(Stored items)

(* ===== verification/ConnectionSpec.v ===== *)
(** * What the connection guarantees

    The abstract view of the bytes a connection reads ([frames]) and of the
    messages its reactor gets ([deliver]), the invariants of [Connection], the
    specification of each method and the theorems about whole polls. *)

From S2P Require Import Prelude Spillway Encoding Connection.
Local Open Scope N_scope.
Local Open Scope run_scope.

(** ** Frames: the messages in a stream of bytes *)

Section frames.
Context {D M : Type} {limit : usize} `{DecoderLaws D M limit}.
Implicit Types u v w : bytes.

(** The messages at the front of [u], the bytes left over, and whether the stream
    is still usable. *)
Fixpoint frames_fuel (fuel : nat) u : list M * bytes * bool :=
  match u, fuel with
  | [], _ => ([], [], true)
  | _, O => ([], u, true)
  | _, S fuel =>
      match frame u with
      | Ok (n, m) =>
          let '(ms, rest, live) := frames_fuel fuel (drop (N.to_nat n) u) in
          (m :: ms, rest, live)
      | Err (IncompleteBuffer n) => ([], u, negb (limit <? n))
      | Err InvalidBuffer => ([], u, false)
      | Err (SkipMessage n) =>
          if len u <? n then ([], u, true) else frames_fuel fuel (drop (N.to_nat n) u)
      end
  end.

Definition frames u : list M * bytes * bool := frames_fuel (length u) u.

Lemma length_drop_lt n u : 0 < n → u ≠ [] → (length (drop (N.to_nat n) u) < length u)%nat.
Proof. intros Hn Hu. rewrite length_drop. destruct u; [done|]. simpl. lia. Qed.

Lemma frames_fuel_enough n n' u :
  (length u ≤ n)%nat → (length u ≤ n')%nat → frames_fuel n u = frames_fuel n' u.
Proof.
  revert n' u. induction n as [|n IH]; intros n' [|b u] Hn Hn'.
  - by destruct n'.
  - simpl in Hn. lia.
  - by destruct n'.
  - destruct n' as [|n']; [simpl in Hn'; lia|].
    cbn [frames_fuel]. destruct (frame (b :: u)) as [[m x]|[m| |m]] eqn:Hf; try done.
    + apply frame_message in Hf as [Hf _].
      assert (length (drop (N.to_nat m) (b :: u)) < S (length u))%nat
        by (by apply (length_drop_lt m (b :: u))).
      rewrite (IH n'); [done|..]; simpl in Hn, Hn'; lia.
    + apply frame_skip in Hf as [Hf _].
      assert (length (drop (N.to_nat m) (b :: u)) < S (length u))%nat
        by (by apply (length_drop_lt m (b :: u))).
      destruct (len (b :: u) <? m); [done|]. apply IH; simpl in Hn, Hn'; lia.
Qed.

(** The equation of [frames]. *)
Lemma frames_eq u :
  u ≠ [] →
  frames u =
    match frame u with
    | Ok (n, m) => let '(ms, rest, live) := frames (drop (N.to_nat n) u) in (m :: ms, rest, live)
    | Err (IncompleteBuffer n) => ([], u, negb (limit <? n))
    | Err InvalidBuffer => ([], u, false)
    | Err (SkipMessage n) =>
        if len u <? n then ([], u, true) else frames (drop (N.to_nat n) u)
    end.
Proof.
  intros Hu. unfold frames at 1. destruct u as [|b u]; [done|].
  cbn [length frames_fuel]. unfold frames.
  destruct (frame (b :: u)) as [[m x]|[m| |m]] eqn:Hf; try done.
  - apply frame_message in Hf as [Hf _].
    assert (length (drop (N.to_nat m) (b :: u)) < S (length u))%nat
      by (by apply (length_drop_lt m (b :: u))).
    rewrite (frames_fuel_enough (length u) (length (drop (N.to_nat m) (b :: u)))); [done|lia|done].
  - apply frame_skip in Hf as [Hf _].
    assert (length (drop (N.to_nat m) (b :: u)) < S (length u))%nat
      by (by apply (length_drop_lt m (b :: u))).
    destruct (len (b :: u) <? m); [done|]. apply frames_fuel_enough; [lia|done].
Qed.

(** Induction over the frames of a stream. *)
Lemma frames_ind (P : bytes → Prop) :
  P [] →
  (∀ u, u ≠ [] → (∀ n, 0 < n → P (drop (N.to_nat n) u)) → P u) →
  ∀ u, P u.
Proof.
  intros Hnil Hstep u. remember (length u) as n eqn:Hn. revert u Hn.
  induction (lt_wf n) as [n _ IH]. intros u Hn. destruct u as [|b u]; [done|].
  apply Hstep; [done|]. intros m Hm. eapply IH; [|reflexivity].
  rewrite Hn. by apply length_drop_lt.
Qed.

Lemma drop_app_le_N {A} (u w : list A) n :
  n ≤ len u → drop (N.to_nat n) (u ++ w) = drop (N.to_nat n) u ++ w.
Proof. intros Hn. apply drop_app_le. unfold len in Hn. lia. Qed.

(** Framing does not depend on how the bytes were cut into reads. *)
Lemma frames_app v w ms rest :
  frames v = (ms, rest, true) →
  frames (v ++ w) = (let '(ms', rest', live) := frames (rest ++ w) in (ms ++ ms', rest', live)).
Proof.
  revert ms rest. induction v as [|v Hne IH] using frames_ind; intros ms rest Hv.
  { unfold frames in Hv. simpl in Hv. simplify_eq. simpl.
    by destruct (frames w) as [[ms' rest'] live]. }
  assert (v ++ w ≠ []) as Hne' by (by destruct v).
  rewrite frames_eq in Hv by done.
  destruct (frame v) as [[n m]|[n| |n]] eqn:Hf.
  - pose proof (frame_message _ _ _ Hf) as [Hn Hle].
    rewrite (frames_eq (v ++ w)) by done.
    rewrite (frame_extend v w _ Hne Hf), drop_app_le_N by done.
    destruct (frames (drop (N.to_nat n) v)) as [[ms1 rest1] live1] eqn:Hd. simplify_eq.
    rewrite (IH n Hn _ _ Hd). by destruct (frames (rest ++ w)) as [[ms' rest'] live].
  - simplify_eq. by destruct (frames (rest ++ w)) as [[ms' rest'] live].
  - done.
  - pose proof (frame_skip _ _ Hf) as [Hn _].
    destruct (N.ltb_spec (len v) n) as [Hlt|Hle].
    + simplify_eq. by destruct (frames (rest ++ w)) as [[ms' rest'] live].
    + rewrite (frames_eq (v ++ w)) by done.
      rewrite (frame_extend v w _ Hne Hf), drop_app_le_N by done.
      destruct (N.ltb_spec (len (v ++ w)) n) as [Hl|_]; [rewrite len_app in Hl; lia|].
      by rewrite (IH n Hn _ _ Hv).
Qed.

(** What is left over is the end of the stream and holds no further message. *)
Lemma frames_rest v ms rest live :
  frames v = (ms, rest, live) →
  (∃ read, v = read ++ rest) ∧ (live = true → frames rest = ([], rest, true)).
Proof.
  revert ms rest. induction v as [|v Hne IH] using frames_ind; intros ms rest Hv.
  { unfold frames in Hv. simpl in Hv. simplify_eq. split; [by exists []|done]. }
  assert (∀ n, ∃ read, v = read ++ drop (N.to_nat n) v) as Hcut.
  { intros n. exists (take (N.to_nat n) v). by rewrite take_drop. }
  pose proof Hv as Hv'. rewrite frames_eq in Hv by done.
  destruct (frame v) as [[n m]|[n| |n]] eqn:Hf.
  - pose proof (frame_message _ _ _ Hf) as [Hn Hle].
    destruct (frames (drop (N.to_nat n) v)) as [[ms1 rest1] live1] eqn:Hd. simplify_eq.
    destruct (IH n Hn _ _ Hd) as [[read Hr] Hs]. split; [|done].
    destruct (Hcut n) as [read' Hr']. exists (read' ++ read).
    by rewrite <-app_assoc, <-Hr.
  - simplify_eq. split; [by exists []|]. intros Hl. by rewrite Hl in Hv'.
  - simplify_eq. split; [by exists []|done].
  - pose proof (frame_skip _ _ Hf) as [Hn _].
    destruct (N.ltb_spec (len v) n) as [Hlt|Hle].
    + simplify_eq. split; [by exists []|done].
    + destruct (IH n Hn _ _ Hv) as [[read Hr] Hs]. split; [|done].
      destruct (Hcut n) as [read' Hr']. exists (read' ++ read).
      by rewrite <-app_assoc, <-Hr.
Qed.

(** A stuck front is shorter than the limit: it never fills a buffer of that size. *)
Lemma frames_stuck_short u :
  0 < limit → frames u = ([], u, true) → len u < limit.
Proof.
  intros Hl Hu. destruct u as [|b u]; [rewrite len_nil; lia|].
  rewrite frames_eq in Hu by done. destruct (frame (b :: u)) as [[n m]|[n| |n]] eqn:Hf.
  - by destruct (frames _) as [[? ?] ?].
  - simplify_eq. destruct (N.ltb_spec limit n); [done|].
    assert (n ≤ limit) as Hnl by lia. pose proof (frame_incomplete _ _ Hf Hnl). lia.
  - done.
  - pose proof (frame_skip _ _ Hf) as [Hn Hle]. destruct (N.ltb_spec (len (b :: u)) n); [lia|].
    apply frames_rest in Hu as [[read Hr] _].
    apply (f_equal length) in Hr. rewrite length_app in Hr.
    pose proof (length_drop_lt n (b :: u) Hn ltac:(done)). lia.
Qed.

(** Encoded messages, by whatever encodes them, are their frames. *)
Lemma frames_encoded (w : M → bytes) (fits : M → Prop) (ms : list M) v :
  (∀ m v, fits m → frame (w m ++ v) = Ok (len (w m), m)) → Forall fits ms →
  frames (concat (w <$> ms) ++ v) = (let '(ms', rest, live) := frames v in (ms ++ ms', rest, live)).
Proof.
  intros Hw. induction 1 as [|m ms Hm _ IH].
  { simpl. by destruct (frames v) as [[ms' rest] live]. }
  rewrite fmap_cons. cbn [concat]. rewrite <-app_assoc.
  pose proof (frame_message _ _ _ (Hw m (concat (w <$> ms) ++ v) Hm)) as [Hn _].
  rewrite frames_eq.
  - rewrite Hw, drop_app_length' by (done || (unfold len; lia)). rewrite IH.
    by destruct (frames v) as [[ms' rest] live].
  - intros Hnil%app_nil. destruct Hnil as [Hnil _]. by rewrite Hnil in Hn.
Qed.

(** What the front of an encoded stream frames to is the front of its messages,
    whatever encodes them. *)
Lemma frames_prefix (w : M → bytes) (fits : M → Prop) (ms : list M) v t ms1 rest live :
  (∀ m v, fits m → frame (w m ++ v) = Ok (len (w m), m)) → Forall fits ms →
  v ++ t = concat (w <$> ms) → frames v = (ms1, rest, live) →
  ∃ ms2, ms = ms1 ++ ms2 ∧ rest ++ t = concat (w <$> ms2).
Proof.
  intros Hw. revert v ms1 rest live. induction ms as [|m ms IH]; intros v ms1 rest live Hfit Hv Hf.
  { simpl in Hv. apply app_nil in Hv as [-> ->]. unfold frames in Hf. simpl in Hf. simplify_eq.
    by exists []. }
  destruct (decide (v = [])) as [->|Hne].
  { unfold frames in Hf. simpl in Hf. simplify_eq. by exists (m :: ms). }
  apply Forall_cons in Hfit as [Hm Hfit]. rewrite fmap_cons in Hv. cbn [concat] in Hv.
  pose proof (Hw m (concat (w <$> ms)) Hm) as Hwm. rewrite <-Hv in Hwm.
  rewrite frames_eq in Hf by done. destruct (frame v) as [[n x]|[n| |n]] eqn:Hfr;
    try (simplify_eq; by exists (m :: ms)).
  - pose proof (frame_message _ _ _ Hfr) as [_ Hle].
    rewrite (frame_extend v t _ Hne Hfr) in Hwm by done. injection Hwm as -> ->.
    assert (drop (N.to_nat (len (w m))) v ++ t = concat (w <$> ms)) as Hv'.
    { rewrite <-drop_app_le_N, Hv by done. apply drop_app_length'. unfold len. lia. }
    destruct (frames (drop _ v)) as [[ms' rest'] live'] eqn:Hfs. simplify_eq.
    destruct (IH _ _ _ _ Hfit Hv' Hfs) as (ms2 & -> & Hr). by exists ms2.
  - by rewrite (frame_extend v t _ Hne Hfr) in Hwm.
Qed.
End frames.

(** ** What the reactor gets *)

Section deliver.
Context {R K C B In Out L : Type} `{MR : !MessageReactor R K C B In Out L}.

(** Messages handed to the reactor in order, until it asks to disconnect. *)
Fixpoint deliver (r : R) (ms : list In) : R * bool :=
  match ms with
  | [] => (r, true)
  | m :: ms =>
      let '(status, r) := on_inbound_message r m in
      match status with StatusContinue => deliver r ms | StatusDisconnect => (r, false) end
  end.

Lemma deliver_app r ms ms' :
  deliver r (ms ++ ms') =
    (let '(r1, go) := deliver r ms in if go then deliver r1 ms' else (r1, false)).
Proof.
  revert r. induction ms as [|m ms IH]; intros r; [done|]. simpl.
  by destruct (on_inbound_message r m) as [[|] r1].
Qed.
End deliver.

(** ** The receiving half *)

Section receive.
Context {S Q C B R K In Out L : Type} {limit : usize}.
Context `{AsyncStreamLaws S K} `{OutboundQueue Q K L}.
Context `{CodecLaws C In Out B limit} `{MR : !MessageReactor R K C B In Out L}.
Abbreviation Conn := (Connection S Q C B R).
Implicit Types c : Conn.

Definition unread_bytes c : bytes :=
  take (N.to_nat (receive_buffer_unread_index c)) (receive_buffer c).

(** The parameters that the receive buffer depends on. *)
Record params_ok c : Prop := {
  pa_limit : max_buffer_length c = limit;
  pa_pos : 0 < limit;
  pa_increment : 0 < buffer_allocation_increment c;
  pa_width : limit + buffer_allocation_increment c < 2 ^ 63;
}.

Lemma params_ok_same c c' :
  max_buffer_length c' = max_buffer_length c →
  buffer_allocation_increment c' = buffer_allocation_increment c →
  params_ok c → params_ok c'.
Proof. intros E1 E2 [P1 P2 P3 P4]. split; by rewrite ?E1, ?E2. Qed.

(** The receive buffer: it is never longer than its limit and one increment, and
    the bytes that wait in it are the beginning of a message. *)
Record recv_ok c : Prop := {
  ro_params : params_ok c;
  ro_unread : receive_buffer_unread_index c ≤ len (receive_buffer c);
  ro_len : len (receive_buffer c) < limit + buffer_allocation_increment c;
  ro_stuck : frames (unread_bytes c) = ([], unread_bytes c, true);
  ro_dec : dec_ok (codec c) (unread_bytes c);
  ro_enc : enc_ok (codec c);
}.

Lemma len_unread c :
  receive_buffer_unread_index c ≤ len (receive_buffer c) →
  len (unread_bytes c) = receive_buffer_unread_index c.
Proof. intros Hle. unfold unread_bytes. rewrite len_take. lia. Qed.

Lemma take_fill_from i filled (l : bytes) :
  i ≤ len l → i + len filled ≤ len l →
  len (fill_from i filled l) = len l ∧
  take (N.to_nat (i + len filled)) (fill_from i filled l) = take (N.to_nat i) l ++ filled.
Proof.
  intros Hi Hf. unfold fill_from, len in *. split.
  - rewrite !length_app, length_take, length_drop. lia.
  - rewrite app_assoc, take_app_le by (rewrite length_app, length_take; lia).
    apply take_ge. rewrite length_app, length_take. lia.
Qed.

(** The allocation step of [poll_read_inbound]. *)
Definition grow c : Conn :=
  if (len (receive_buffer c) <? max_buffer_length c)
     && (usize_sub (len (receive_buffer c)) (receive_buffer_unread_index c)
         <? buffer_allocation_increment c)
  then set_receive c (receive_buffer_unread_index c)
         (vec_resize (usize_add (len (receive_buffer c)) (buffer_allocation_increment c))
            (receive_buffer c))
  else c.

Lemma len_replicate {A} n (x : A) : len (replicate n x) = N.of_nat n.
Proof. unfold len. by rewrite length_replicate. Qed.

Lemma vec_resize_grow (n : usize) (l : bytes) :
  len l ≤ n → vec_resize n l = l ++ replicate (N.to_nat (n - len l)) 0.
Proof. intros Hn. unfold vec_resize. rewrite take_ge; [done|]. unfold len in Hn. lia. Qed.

--

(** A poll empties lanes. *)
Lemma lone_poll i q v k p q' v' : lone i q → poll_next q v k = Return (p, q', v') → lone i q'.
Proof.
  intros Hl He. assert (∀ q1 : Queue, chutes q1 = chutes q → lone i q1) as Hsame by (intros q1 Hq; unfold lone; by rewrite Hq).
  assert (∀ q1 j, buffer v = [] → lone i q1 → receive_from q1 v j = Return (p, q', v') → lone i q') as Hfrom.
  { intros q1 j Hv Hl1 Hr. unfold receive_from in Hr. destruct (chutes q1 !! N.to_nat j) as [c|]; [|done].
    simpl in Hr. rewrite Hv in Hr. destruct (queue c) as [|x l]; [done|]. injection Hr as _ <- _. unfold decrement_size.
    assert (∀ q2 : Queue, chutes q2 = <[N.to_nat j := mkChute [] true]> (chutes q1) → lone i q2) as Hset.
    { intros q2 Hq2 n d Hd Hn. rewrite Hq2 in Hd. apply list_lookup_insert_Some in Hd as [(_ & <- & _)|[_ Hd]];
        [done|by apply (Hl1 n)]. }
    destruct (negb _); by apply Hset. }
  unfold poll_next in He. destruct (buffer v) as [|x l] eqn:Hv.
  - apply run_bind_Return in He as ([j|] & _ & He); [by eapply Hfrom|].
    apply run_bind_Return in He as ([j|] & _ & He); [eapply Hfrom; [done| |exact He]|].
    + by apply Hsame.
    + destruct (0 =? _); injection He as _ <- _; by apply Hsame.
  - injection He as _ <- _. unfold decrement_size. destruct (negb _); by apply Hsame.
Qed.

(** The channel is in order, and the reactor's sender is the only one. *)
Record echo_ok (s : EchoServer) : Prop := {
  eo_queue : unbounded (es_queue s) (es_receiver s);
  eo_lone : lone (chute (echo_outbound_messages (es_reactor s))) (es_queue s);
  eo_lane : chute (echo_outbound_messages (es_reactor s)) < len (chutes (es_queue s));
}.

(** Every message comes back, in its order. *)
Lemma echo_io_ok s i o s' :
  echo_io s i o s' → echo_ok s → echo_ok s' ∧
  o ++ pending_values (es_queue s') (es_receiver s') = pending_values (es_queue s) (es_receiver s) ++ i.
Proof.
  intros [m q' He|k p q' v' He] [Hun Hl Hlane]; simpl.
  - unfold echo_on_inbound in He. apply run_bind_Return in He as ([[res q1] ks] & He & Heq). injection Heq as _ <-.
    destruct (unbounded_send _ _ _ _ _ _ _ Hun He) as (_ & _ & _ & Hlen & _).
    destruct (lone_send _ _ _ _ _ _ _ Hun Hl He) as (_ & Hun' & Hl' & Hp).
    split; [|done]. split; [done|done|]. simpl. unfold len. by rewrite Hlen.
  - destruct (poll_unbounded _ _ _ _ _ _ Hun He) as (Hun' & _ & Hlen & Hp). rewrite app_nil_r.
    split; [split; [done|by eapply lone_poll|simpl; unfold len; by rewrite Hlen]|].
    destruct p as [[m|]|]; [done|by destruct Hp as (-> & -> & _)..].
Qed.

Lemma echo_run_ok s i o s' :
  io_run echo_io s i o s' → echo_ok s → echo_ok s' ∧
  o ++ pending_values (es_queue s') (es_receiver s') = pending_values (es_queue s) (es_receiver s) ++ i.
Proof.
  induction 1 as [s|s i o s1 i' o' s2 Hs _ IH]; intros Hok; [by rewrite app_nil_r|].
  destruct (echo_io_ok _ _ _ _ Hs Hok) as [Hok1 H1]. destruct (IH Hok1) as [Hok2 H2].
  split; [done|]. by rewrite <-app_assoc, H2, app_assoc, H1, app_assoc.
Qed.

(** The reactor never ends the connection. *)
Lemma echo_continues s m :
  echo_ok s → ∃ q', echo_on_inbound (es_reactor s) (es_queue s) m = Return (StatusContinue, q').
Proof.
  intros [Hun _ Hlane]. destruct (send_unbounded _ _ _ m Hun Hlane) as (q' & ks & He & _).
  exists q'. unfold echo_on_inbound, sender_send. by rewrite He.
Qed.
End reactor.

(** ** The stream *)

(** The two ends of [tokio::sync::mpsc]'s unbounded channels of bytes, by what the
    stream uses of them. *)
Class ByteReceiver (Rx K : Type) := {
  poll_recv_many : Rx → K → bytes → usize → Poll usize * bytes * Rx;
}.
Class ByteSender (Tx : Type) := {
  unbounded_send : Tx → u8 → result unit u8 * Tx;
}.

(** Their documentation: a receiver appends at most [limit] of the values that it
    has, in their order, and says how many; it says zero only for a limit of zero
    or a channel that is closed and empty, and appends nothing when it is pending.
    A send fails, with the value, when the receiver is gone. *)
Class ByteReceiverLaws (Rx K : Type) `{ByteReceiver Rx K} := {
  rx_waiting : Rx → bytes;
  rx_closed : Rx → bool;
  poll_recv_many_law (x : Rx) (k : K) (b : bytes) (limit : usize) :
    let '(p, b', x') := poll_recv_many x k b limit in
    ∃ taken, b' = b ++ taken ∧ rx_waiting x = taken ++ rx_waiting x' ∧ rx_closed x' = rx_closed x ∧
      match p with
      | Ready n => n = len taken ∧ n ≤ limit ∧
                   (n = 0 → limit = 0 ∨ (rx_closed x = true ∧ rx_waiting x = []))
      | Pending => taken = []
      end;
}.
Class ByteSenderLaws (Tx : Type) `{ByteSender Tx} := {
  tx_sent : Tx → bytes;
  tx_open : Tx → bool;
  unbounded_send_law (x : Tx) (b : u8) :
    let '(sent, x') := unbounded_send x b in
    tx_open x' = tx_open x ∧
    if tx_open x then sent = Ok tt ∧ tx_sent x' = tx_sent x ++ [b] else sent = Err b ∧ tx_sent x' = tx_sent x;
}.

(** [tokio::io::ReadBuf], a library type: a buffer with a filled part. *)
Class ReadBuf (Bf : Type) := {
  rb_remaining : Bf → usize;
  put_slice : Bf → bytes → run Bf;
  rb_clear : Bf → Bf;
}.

> _EXERCISE PROMPT_
Please write out, exactly as they appear above, only the lines in the stretch from the line with "Section receive." through the line with "Definition unread_bytes c".

> _SOLUTION TO THIS EXERCISE_
Section receive.
Context {S Q C B R K In Out L : Type} {limit : usize}.
Context `{AsyncStreamLaws S K} `{OutboundQueue Q K L}.
Context `{CodecLaws C In Out B limit} `{MR : !MessageReactor R K C B In Out L}.
Abbreviation Conn := (Connection S Q C B R).
Implicit Types c : Conn.

Definition unread_bytes c : bytes :=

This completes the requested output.